Here’s a question I want to think about. If you want a counsellor or a psychotherapist, the Professional Standards Authority accredits 11 different registers for you to choose from. Suppose something goes wrong and you need to make a complaint. Do any of those registers handle complaints better than others?
The Professional Standards Authority does ask people to share their experiences of Accredited Registers, which comes with quite a big caveat.
Please note that this is NOT a complaints process. We do not investigate individuals’ complaints about regulators or registers and cannot resolve them for you, but you can help others by sharing your experience.
So, if you don’t agree with the decision of an Accredited Register, who do you appeal the decision to? Basically, you can’t appeal it to anyone, which is hardly reassuring. The most the PSA can do is take your concerns into account when it’s time to revalidate the register. By comparison with the statutory regulators (the General Medical Council, Nursing and Midwifery Council etc) the PSA can appeal decisions to the High Court. Possibly this may be a distinction between accredited registers and regulators that hasn’t been discussed enough in debates over whether psychotherapy should be regulated.
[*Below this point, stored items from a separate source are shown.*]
(** * Debattle judge: the verdict normalisation pipeline of [api/judge.py]

    A shallow embedding of the deterministic part of the debate judge
    (sanitising, analysis defaults, totals and tie-break, move rebalancing,
    final statement, low-content gate) together with the properties the
    specification states about it.

    Python values are modelled as they appear at run time: a [str] is a list
    of Unicode code points, the object returned by [json.loads] is a tree of
    dicts (insertion-ordered association lists), lists and scalars, and a
    raised exception is the left injection of a sum. *)

From Stdlib Require Import String Ascii DecimalString.
From Stdlib Require Import ZArith QArith Bool Lia List.
Import ListNotations.

(** ** Text: Python [str] *)

Module Text.

(** A character is a Unicode code point, a [str] the list of its characters,
    so that [len] is [length]. *)
Definition char := N.
Definition text := list char.

(** A literal of the source whose characters are all ASCII. *)
Definition str (s : string) : text := map N_of_ascii (list_ascii_of_string s).

Definition char_eqb (a b : char) : bool := N.eqb a b.

Fixpoint text_eqb (a b : text) : bool :=
  match a, b with
  | [], [] => true
  | x :: a', y :: b' => char_eqb x y && text_eqb a' b'
  | _, _ => false
  end.

(** [str.isspace] for one character (general category Zs, or bidirectional
    class WS, B or S). *)
Definition isspace (c : char) : bool :=
  existsb (N.eqb c)
    [9; 10; 11; 12; 13; 28; 29; 30; 31; 32; 133; 160; 5760;
     8192; 8193; 8194; 8195; 8196; 8197; 8198; 8199; 8200; 8201; 8202;
     8232; 8233; 8239; 8287; 12288]%N.

(** The line boundaries of [str.splitlines]. *)
Definition islinebreak (c : char) : bool :=
  existsb (N.eqb c) [10; 11; 12; 13; 28; 29; 30; 133; 8232; 8233]%N.

Fixpoint lstrip (t : text) : text :=
  match t with
  | c :: t' => if isspace c then lstrip t' else t
  | [] => []
  end.
(** * Code.js of the media-recording web app: model and verified properties

    The script runs on Google Apps Script.  Its functions talk to two ambient
    services, Drive (folders and files) and the active spreadsheet (a settings
    sheet and the history sheet), write to the script log, and signal errors
    by exceptions.  The model below threads one [World] value through a small
    state-and-exception monad; every function of Code.js that the properties
    mention is transcribed statement by statement.

    Strings are held as their UTF-8 bytes, so the Japanese constants of the
    script appear literally. *)

From Stdlib Require Import String Ascii List Bool ZArith Lia Arith.
From Stdlib Require Import DecimalString.
Import ListNotations.
Open Scope string_scope.

Set Implicit Arguments.

(** ** JavaScript strings *)

Module JsString.

#[local] Open Scope nat_scope.

Definition code (c : ascii) : nat := nat_of_ascii c.

(** What follows the prefix [p] in [s], when [s] starts with [p]. *)
Fixpoint stripPrefix (p s : string) : option string :=
  match p, s with
  | EmptyString, _ => Some s
  | String a p', String b s' => if Ascii.eqb a b then stripPrefix p' s' else None
  | String _ _, EmptyString => None
  end.

(** [s.endsWith(p)]. *)
Fixpoint endsWith (s p : string) : bool :=
  String.eqb s p ||
  match s with
  | EmptyString => false
  | String _ s' => endsWith s' p
  end.

(** Case mapping on the letters A-Z and a-z.  The script only compares
    case-mapped text against ASCII words ("mp4", "webm", "jpg", "jpeg",
    "png", ".mp3", "JPEG"), and no character outside ASCII maps to a letter
    of these words, so every test of the script is decided as in
    JavaScript. *)
Definition lowerChar (c : ascii) : ascii :=
  if (65 <=? code c) && (code c <=? 90) then ascii_of_nat (code c + 32) else c.

Definition upperChar (c : ascii) : ascii :=
  if (97 <=? code c) && (code c <=? 122) then ascii_of_nat (code c - 32) else c.

Fixpoint map (f : ascii -> ascii) (s : string) : string :=
  match s with
  | EmptyString => EmptyString
  | String c s' => String (f c) (map f s')
  end.

Definition toLowerCase : string -> string := map lowerChar.
Definition toUpperCase : string -> string := map upperChar.

(** White space in the sense of [String.prototype.trim]: the ASCII controls
    TAB, LF, VT, FF, CR and the space, then (in UTF-8) U+00A0, U+1680,
    U+2000..U+200A, U+2028, U+2029, U+202F, U+205F, U+3000 and U+FEFF.
    [stripWs s] removes one leading white-space character. *)
Definition isAsciiWs (c : ascii) : bool :=
  ((9 <=? code c) && (code c <=? 13)) || (code c =? 32).

Definition isWs2 (a b : ascii) : bool :=
  (code a =? 194) && (code b =? 160).

Definition isWs3 (a b c : ascii) : bool :=
  ((code a =? 225) && (code b =? 154) && (code c =? 128))
  || ((code a =? 226) && (code b =? 128)
      && (((128 <=? code c) && (code c <=? 138))
          || (code c =? 168) || (code c =? 169) || (code c =? 175)))
  || ((code a =? 226) && (code b =? 129) && (code c =? 159))
  || ((code a =? 227) && (code b =? 128) && (code c =? 128))
  || ((code a =? 239) && (code b =? 187) && (code c =? 191)).

Definition stripWs (s : string) : option string :=
  match s with
  | String a r =>
      if isAsciiWs a then Some r
      else match r with
           | String b r2 =>
               if isWs2 a b then Some r2
               else match r2 with
                    | String c r3 => if isWs3 a b c then Some r3 else None
                    | EmptyString => None
                    end
           | EmptyString => None
           end
  | EmptyString => None
  end.

Fixpoint trimStartN (n : nat) (s : string) : string :=
  match n with
  | O => s
  | S n' => match stripWs s with
            | Some r => trimStartN n' r
            | None => s
            end
  end.

Definition trimStart (s : string) : string := trimStartN (String.length s) s.

Fixpoint allWsN (n : nat) (s : string) : bool :=
  match s with
  | EmptyString => true
  | String _ _ =>
      match n with
      | O => false
      | S n' => match stripWs s with
                | Some r => allWsN n' r
                | None => false
                end
      end
  end.

Definition allWs (s : string) : bool := allWsN (String.length s) s.

Fixpoint trimEnd (s : string) : string :=
  match s with
  | EmptyString => EmptyString
  | String c s' => if allWs s then EmptyString else String c (trimEnd s')
  end.

Definition trim (s : string) : string := trimEnd (trimStart s).

(** The bytes of the characters outside ASCII. *)
Definition isHighByte (a : ascii) : bool := 128 <=? code a.

(** Line terminators, the characters that [.] of a regular expression does
    not match: LF, CR, U+2028 and U+2029. *)
Fixpoint hasLineTerminator (s : string) : bool :=
  match s with
  | EmptyString => false
  | String a r =>
      (code a =? 10) || (code a =? 13)
      || match r with
         | String b (String c _) =>
             (code a =? 226) && (code b =? 128)
             && ((code c =? 168) || (code c =? 169))
         | _ => false
         end
      || hasLineTerminator r
  end.

(** Decimal text of an integer, as [String(n)] gives it for the integers a
    double holds exactly. *)
Definition ofZ (z : Z) : string := NilZero.string_of_int (Z.to_int z).

Definition ofNat (n : nat) : string := ofZ (Z.of_nat n).

End JsString.

(** ** JavaScript values and errors *)

(** The arguments a client can send through [google.script.run], and what a
    spreadsheet cell can hold.  Numbers are the integers and NaN: a fraction
    passes every test the script makes on an argument (truthiness, [typeof],
    absence of string methods) exactly as a non-zero integer does.  [JObj] is
    a plain object; an array, which prints as its joined elements, has no
    value here. *)
Inductive JsVal : Type :=
  | JUndefined
  | JNull
  | JBool (b : bool)
  | JNum (z : Z)
  | JNaN
  | JStr (s : string)
  | JObj.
I decided to find out whether any of the registers are getting more concerns raised than others. So, I sent the PSA a Freedom of Information Act request asking them to provide a list of how many concerns have been received for each Accredited Register over the last two years. I got this response.
To help interpret the data, I created a table of just those registers that are for counsellors and psychotherapists. These registers vary wildly in size, so I added a column listing the number of registrants each has on their books. If they were all doing equally well, one would expect them to have a number of concerns raised that’s roughly equal when adjusted for the size of the register.
The Association of Christian Counsellors, the National Associaton of Play Therapists, COSCA and the Human Givens Institute all had no concerns sent to the PSA about their complaints handling.
Looking at these numbers, you’d expect the highest number of concerns to be for the BACP, simply because it’s by far the biggest register. But it’s not. The UKCP is only a quarter of the size of the BACP, but they had more concerns raised about them.
From November 2015 to January 2016 the UKCP had its accreditation suspended by the PSA, in part due to apparent mishandling of a sexual misconduct case. I emailed the PSA back to ask how many of these concerns were received before, during or after the suspension. They informed me that 8 of them were before, one of them during, and 2 of them afterwards. I hope this reduction in concerns means their complaint handling has improved since then. However, a quick glance at their complaints decisions page raises an eyebrow or two.
They haven’t sanctioned anyone since last November.
The result for the British Psychoanalytic Council also seems rather striking. They have less than a twentieth of the size of register compared to the BACP, but get almost as many concerns to the PSA. If we restrict it to only those concerns sent by complainants, the numbers are exactly the same.
Arguably the numbers for the Association of Child Psychotherapists could also be considered disproportionate to their size, but it’s only 3 concerns so we’re getting into pretty small numbers there.
Obviously this is a pretty rough-and-ready way to gauge the relative effectiveness of the different registers, but it does raise questions about whether or not they’re doing an equally good job.